The following is a transcript excerpt from Dr Jordan B Peterson’s conversation with Douglas Murray and Jonathan Pageau on the crucifixion of Christ as an archetypal story. You can listen to or watch the full podcast on DailyWire+.
Podcast time: 42:29
It definitely appears to me that the story of the Passion is an archetypal and foretold tragic catastrophe, and I’ll explain the foretold part later. It’s an archetypal catastrophe because it melds all the worst things that could happen to a person in their life. It’s death, but it’s knowledge of certain death, associated with death. Then it’s youthful death, and it’s youthful death at the hands of the mob. And it’s youthful death at the hands of the mob despite innocence, despite the mob knowing of innocence — in front of the mother. And it’s a consequence of the relativistic nihilism of the Romans, and the tyranny and the choice of the crowd, and the betrayal of a best friend — all of that. It is definitely a journey through all the worst things you could confront in your life. But then that’s not enough. There is the mythological cloud around the narrative because dying horribly and unjustly isn’t enough. You also have to go to hell and harrow it. So that would mean that the ultimate extension of the human experience is not only the confrontation with malevolence and unjust death of the innocent, but a genuine journey into hell.

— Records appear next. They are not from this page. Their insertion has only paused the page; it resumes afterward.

(* src: services/retention.py 361 370 _mark_latest_per_bucket *)
Fixpoint mark_latest_per_bucket {K} `{EqDecision K} (ordered : list RevisionCandidate)
    (reasons : gmap Z (list string)) (reason : string)
    (eligible : RevisionCandidate → bool) (bucket : RevisionCandidate → K)
    (seen : list K) : gmap Z (list string) :=
  match ordered with
  | [] => reasons
  | item :: rest =>
      if negb (eligible item) then
        mark_latest_per_bucket rest reasons reason eligible bucket seen
      else
        let key := bucket item in
        if decide (key ∈ seen) then
          mark_latest_per_bucket rest reasons reason eligible bucket seen
        else
          mark_latest_per_bucket rest
            (append_reason (rc_object_id item) reason reasons)
            reason eligible bucket (key :: seen)
  end.

(** [sorted(items, key=lambda x: (x.time, x.id), reverse=True)]: comparing an
    aware with a naive datetime raises. *)
Definition sorted_newest {A} (time : A → datetime) (id : A → Z) (l : list A) :
    result (list A) :=
  if forallb (λ x, is_aware (time x)) l || forallb (λ x, negb (is_aware (time x))) l
  then Ok (sort_by (key_geb (λ x, dt_key (time x)) id) l)
  else Err TypeError.

Fixpoint require_all_aware (l : list datetime) : result unit :=
  match l with
  | [] => Ok tt
  | d :: l' => _ ← require_aware d; require_all_aware l'
  end.

(** ** Revisions *)

Definition created_of (r : RevisionCandidate) : Z := dt_key (rc_created r).

(** One [for revision in ordered: if p: reasons[...].append(reason)] loop. *)
Definition mark_where (p : RevisionCandidate → bool) (reason : string)
    (ordered : list RevisionCandidate) (m : gmap Z (list string)) :
    gmap Z (list string) :=
  foldl (λ m r, if p r then append_reason (rc_object_id r) reason m else m) m ordered.

(* src: services/retention.py 235 276 _plan_revisions *)
Definition revision_reasons (settings : RetentionSettings)
    (ordered : list RevisionCandidate) (now : Z) : result (gmap Z (list string)) :=
  let reasons := list_to_map (map (λ r, (rc_object_id r, [])) ordered) in
  let reasons :=
    match ordered with
    | [] => reasons
    | r :: _ => append_reason (rc_object_id r) "Latest revision" reasons
    end in
  let reasons := mark_where rc_protected "Protected revision" ordered reasons in
  let changed := filter (λ r, rc_content_changed r = true) ordered in
  let reasons :=
    mark_where (λ _, true) "Minimum changed revisions"
      (py_take (minimum_changed_revisions settings) changed) reasons in
  keep_all_cutoff ← minus_days now (keep_all_days settings);
  let reasons :=
    if keep_all_days settings =? 0 then reasons
    else mark_where (λ r, keep_all_cutoff <=? created_of r) "Recent revision" ordered reasons in
  let reasons :=
    mark_latest_per_bucket ordered reasons "Daily sample"
      (λ r, within_days (created_of r) now (daily_days settings))
      (λ r, date_of (created_of r)) [] in
  let reasons :=
    mark_latest_per_bucket ordered reasons "Weekly sample"
      (λ r, within_weeks (created_of r) now (weekly_weeks settings))
      (λ r, iso_year_week (date_of (created_of r))) [] in
  Ok (mark_latest_per_bucket ordered reasons "Monthly sample"
      (λ r, within_months (created_of r) now (monthly_months settings))
      (λ r, (year_of (date_of (created_of r)), month_of (date_of (created_of r)))) []).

OK, then the question would be — and this is the sticker as far as I’m concerned — ‘Isn’t it the case that in your own life that the more deeply that you’ve peered into the abyss of things, the more likely it is that a light shines through it?’ And this is sort of the ultimate question of the Resurrection: How do you revivify your faith in life? The answer might really be, ‘By the radical acceptance of the malevolent tragedy of life.’ But even more than that: ‘By the radical embracing of even the hellish aspect of life.’ And if you did that radically enough, well, who knows what would happen.
We know clinically if you find what people are avoiding and are afraid of and are disgusted by that’s blocking their pathway forward, and you get them to confront that voluntarily, they get courageous and better. It’s clearly the case, and it looks to me like the Passion representation and its mythological substrate is exposure therapy on a cosmic level. You know that the more deeply you grapple with the fundamental issues of life, the wiser and broader you get. And then I guess I would ask, ‘If everyone did that to the utmost, what would it be that we might be able to conquer?’ I don’t know the answer to that. Life would radically transform. I see what happens because people write me all the time. I see what happens when people adopt a certain amount of responsibility for their life. They write and they say, ‘Man, everything is way better.’ OK, how much better could it be?
This is also associated with this idea in the New Testament. There’s a section — I believe it’s in the Sermon on the Mount (it might not be) — where Christ says that heaven will not emerge and all things will not manifest themselves until everyone brings everything inside them out right there — divine possibility, let’s say. Part of the reason that the world is fallen the way it is is because we hold back our best. We don’t abide by the Law and the prophetic Spirit and we don’t bring everything that’s within us out into the world, and the world is lesser as a consequence of that. I do believe that we don’t bring our best out because we’re afraid and because we’re desperate and because we don’t have the courage to confront the malevolence and the suffering and the hellish aspect of life. You look at the death and you say, ‘Well, is the death more real and the hell more real, or is the Resurrection more real?’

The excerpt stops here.